Corruption Perception Index 2017: corruption in EU on the rise again – what the EU could do more

Transparency International's Corruption Perception Index 2017

Transparency International’s Corruption Perception Index 2017

On 21.02.2018, Transparency International published their Corruption Perception Index 2017. Corruption in at least some EU member states is on the rise again. Viktor Orban’s Hungary falls 10 points to 45 (since 2012, on a scale from 0 “highly corrupt” to 100 “very clean”). Also, Kaczyński’s Poland (60) worsens by 3 points since 2015. Bulgaria (43) governed by Bojko Borissow (Christian-Democrat) remains poorest performer of all EU countries. Similarly, Romania (48) under gov of Viorica Dăncilă or more realistically Liviu Dragnea, Italy (50) and Malta (56), all governed by Social-Democrats remain far behind the top clean countries such as Denmark (88) and Finland (85).

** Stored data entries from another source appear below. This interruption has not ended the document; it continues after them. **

(** ** The link *)

(** The connection, while it is open, and the server at its other end. *)
Definition link : Type := option Conn * Server.

(** What the server sends when a frame arrives. *)
Definition server_peer (now : N) (written : bytes) (l : link) : bytes * link :=
  match l with
  | (None, _) => ([], l)
  | (Some conn, sv) =>
      match read_frame written with
      | Err _ => ([], (None, failed conn sv))
      | Ok ((header, payload), _) =>
          match handle_message header payload now conn sv with
          | (Ok out, conn, sv) => (out, (Some conn, sv))
          | (Err _, conn, sv) => ([], (None, failed conn sv))
          end
      end
  end.

(** The state in which a request is dispatched. *)
Definition touched (now : N) (conn : Conn) (sv : Server) : Server :=
  on_tracker (record_activity (cn_session_id conn) now)
    (on_metrics (record_session_activity (cn_session_id conn) now) sv).

Lemma server_peer_reply now ty flags id payload conn sv ty' body conn' sv' :
  ty < U16 → flags < U16 → id < U64 → len payload ≤ MAX_FRAME_SIZE →
  dispatch (mkFrameHeader (len payload) ty flags id) payload now conn (touched now conn sv)
    = (Reply ty' body, conn', sv') →
  server_peer now (write_frame ty flags id payload) (Some conn, sv)
    = (write_frame (msg_type_u16 ty') 0 id body, (Some conn', sv')).
Proof.
  intros Hty Hf Hid Hp Hd. unfold server_peer.
  pose proof (reads_frame ty flags id payload Hty Hf Hid Hp []) as Hr. rewrite app_nil_r in Hr.
  rewrite Hr. unfold handle_message. fold (touched now conn sv). by rewrite Hd.
Qed.

(** A page is read over the wire as the store reads it. *)
Lemma get_last_served s m c n ts ctx tnow now conn cl sv :
  s = sv_store sv → data_ok s m → Store.get_last s c n true = Ok ts →
  ready ctx tnow cl → c < U64 → 0 < n < U32 → len (encode_turn_items ts) ≤ MAX_FRAME_SIZE →
  ∃ sv', Client.get_last (server_peer now) ctx tnow c (mkGetLastOptions n true) cl (Some conn, sv)
      = (Ok (map client_turn ts), next_request cl, (Some conn, sv')) ∧ sv_store sv' = s.
Proof.
  intros -> Hok Hts Hready Hc Hn Hsize. destruct (get_last_fits _ _ _ _ _ Hok Hts) as [Hfit Hlen].
  eexists. split; [|shelve]. unfold Client.get_last. rewrite <- turn_items_roundtrip; [|done|lia].
  apply call_answered; [done..|]. eapply (server_peer_reply now MSG_GET_LAST 0 _ _ conn sv GetLast); [done..|apply wrap64_lt| |].
  { unfold get_last_payload. autorewrite with cxdb. done. }
  unfold dispatch. cbn [fh_msg_type]. unfold handle_get_last.
  assert (Hparse : parse_get_last (get_last_payload c (mkGetLastOptions n true))
      = Ok (mkGetLastRequest c n 1)).
  { unfold parse_get_last, get_last_payload. cbn [glo_limit glo_include_payload].
    rewrite (proj2 (N.eqb_neq n 0)) by lia. apply reads_run. assert (1 < U32) by done.
    reads_step. eapply reads_bind; [apply reads_u32; lia|].
    eapply reads_last; [by apply reads_u32|]. apply reads_ret. }
  rewrite Hparse. cbn [glr_context_id glr_limit glr_include_payload]. cbn. by rewrite Hts.
  Unshelve. done.
Qed.

(** Reading over the wire: the client's [get_last] with payloads returns the turns
    of the page that the store reads, in order and with all their fields and payloads, the
    default limit of ten filled in for zero, as long as the response fits a frame; the
    connection stays open and the store is unchanged. *)
Theorem get_last_over_wire c opts ts ctx tnow now conn cl sv :
  StoreInvariant.reachable (sv_store sv) → ready ctx tnow cl →
  glo_include_payload opts = true → c < U64 → glo_limit opts < U32 →
  Store.get_last (sv_store sv) c (if glo_limit opts =? 0 then 10 else glo_limit opts) true = Ok ts →
  len (encode_turn_items ts) ≤ MAX_FRAME_SIZE →
  ∃ sv', Client.get_last (server_peer now) ctx tnow c opts cl (Some conn, sv)
           = (Ok (map client_turn ts), next_request cl, (Some conn, sv'))
         ∧ sv_store sv' = sv_store sv.
Proof.
  intros Hr Hready Hp Hc Hl Hts Hsize. destruct (store_inv_reachable _ Hr) as [[m Hok] _].
  destruct opts as [limit include]. cbn [glo_include_payload glo_limit] in *. subst include.
  set (n := if limit =? 0 then 10 else limit) in *.
  assert (Hn : 0 < n < U32) by (unfold n; destruct (N.eqb_spec limit 0); lia).
  assert (Hsame : get_last_payload c (mkGetLastOptions limit true)
                  = get_last_payload c (mkGetLastOptions n true)).
  { unfold get_last_payload. cbn [glo_limit]. fold n. by rewrite (proj2 (N.eqb_neq n 0)) by lia. }
  unfold Client.get_last. rewrite Hsame. by eapply get_last_served.
Qed.

(** ** Appending *)

Lemma check_payload_plain hash payload :
  len payload < U32 → blake3 payload = hash →
  check_payload 0 (len payload) hash payload = Ok payload.
Proof.
  intros Hl <-. unfold check_payload, decompress. cbn. rewrite wrap32_small by done.
  by rewrite N.eqb_refl, bool_decide_true.
Qed.

Lemma emits_store l sv : sv_store (foldl (λ sv e, emit e sv) sv l) = sv_store sv.
Proof. revert sv. induction l as [|e l IH]; intros sv; [done|]. cbn. by rewrite IH. Qed.

(** The answer to an append that the store accepts. *)
Lemma append_served req record md s' ctx tnow now conn cl sv :
  append_request_ok req → len (append_turn_payload req) ≤ MAX_FRAME_SIZE → ready ctx tnow cl →
  record_fits record →
  Store.append_turn (ar_context_id req) (ar_parent_turn_id req) (ar_type_id req)
    (ar_type_version req) (effective_encoding (ar_encoding req)) (ar_compression req)
    (len (ar_payload req)) (blake3 (ar_payload req)) (ar_payload req) now (sv_store sv)
    = (Ok (record, md), s') →
  ∃ sv', Client.append_turn (server_peer now) ctx tnow req cl (Some conn, sv)
      = (Ok (mkAppendResult (ar_context_id req) (tr_turn_id record) (tr_depth record)
               (tr_payload_hash record)), next_request cl, (Some conn, sv'))
    ∧ sv_store sv' = s'.
Proof.
  intros Hreq Hsize Hready (Hid & Hd & _ & _ & _ & Hh & _) Happ.
  eexists. split; [|shelve]. unfold Client.append_turn.
  assert (Hack : parse_append_result (encode_append_ack (ar_context_id req) (tr_turn_id record)
    (tr_depth record) (tr_payload_hash record)) = Ok (mkAppendResult (ar_context_id req)
      (tr_turn_id record) (tr_depth record) (tr_payload_hash record))).
  { destruct Hreq as [Hc _]. unfold parse_append_result, encode_append_ack. autorewrite with cxdb.
    rewrite Hh. apply reads_run. solve_reads. }
  rewrite <- Hack. apply call_answered; [done..| |].
  { unfold encode_append_ack. autorewrite with cxdb. rewrite Hh. done. }
  eapply (server_peer_reply now MSG_APPEND_TURN 0 _ _ conn sv AppendTurn);
    [done..|apply wrap64_lt|done|].
  unfold dispatch. cbn [fh_msg_type fh_flags]. unfold handle_append.
  pose proof (parse_append_written req None 0 Hreq ltac:(done) eq_refl) as Hparse.
  cbn in Hparse. rewrite app_nil_r in Hparse. rewrite Hparse. cbn. rewrite Happ. cbn. done.
  Unshelve. by rewrite emits_store.
Qed.

(** The page of one turn after an append that the store accepts. *)
Lemma append_page s m c p tid ver enc comp ulen hash payload raw now pid :
  data_ok s m → ts_next_turn_id (st_turn_store s) < U32 →
  append_fits c hash enc tid ver comp ulen now →
  check_payload comp ulen hash payload = Ok raw → blob_fits s hash raw →
  parent_of c p (st_turn_store s) = Some pid →
  ∃ depth md s' m',
    let record := mkTurnRecord (ts_next_turn_id (st_turn_store s)) pid depth enc 0 hash 0 now in
    Store.append_turn c p tid ver enc comp ulen hash payload now s = (Ok (record, md), s')
    ∧ data_ok s' m'
    ∧ Store.get_last s' c 1 true
      = Ok [mkTurnWithMeta record (mkTurnMeta tid ver enc comp ulen)
              (Some (stored_under s hash raw))].
Proof.
  intros Hok Hn Hfit Hcheck Hblob Hpar.
  destruct (check_payload_ok _ _ _ _ _ Hcheck) as (_ & Hraw & _).
  pose proof (append_turn_cases s m c p tid ver enc comp ulen hash payload now Hok Hn) as Hcase.
  rewrite Hcheck, Hpar in Hcase. destruct Hcase as (l & Heq & _ & Hl & Hctx & Hfresh).
  assert (Hblob' : ∀ raw, check_payload comp ulen hash payload = Ok raw → blob_fits s hash raw)
    by (rewrite Hcheck; by intros ? [= <-]).
  destruct (data_ok_append s m c p tid ver enc comp ulen hash payload now Hok Hn Hfit Hblob')
    as (m' & Hok' & _).
  rewrite Heq in Hok'. cbn [snd] in Hok'. eexists _, _, _, m'. cbn zeta.
  split; [exact Heq|]. split; [exact Hok'|].
  match goal with |- context [note_metadata c (len l) now raw ?s2] =>
    destruct (note_metadata_same c (len l) now raw s2) as (Hsb & Hst & _) end.
  destruct (page_after_append s m pid l c tid ver enc comp ulen hash raw now 0
    Hok Hraw Hblob Hl Hctx Hfresh _ Hsb Hst) as (ts & Hts & Hpage).
  change (N.to_nat 0) with 0%nat in Hts. unfold last_n in Hts.
  rewrite drop_ge in Hts by lia. injection Hts as <-. exact Hpage.
Qed.

(** C37. Writing and reading over the wire, for an append that is well formed, not compressed, carries
    no idempotency key and fits a frame, sent by the client to a context or parent turn that exists:
    it is acknowledged with the next turn id and the BLAKE3 of the payload. When the
    client then asks for the last turn and for its payload, and the turn with its payload fits a
    frame, it gets exactly this turn, with the declared type, the encoding (msgpack for zero), the
    parent and the payload that was sent or, where other bytes with the same hash had been stored
    before, those bytes. What compression, an idempotency key and a request without payloads
    do is in the examples of [WireWitness]. *)
Theorem append_over_wire req pid ctx tnow now conn cl sv :
  StoreInvariant.reachable (sv_store sv) → ts_next_turn_id (st_turn_store (sv_store sv)) < U32 →
  append_request_ok req → ar_compression req = 0 → ar_idempotency_key req = [] →
  ready ctx tnow cl → now < U64 →
  len (append_turn_payload req) ≤ MAX_FRAME_SIZE →
  blob_fits (sv_store sv) (blake3 (ar_payload req)) (ar_payload req) →
  parent_of (ar_context_id req) (ar_parent_turn_id req) (st_turn_store (sv_store sv)) = Some pid →
  let id := ts_next_turn_id (st_turn_store (sv_store sv)) in
  let hash := blake3 (ar_payload req) in
  let stored := stored_under (sv_store sv) hash (ar_payload req) in
  ∃ depth sv',
    Client.append_turn (server_peer now) ctx tnow req cl (Some conn, sv)
      = (Ok (mkAppendResult (ar_context_id req) id depth hash), next_request cl, (Some conn, sv'))
    ∧ blake3 stored = hash
    ∧ (80 + len (ar_type_id req) + len stored ≤ MAX_FRAME_SIZE →
       ∃ sv'',
         Client.get_last (server_peer now) ctx tnow (ar_context_id req) (mkGetLastOptions 1 true)
           (next_request cl) (Some conn, sv')
         = (Ok [mkClientTurnRecord id pid depth (ar_type_id req) (ar_type_version req)
                  (effective_encoding (ar_encoding req)) 0 hash stored],
            next_request (next_request cl), (Some conn, sv''))).
Proof.
  intros Hr Hn Hreq Hcomp _ Hready Hnow Hsize Hblob Hpar id hash stored.
  pose proof Hreq as (Hc & Hp & Hu & Htl & Htv & He & _ & Hpl & _).
  apply effective_encoding_lt in He.
  destruct (store_inv_reachable _ Hr) as [[m Hok] _].
  assert (Hfit : append_fits (ar_context_id req) hash (effective_encoding (ar_encoding req))
    (ar_type_id req) (ar_type_version req) (ar_compression req) (len (ar_payload req)) now).
  { rewrite Hcomp. split_and!; try done. apply blake3_length. }
  assert (Hcheck := check_payload_plain hash (ar_payload req) Hpl eq_refl).
  rewrite <- Hcomp in Hcheck.
  destruct (append_page _ m _ _ _ _ _ _ _ _ _ _ _ _ Hok Hn Hfit Hcheck Hblob Hpar)
    as (depth & md & s' & m' & Heq & Hok' & Hpage).
  destruct (get_last_fits _ _ _ _ _ Hok' Hpage) as [[Hitem _]%Forall_cons_1 _].
  destruct (append_served req _ _ _ ctx tnow now conn cl sv Hreq Hsize Hready
    (if_record _ Hitem) Heq) as (sv' & Happ & Hsv).
  exists depth, sv'. split; [exact Happ|]. split; [by eapply stored_under_rep|].
  intros Hfits. edestruct (get_last_served s' m' (ar_context_id req) 1)
    as (sv'' & Hget & _); [by symmetry|done|exact Hpage|by apply ready_next|done|done| |].
  - unfold encode_turn_items, encode_turn_item. cbn. autorewrite with cxdb. cbn.
    fold hash. unfold hash. rewrite blake3_length. unfold stored, hash in Hfits. lia.
  - exists sv''. exact Hget.
Qed.
End wire.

This is what the EU, in particular responsible Commission First Vice-President Timmermans, could do more:

  • Commission could publish the promised 2nd anti-corruption report to Name and shame those member states who have weak laws or weak implementation of anti-corruption rules.
  • Commission says instead they use the European semester to give country-specific recommendations, yet they should cover all countries, not just very few and should be specific, not extremely general.
  • Commission could use the public black list for companies using corruption on EU procurement as a model case for what member states should do. Yet implementation seems to be weak.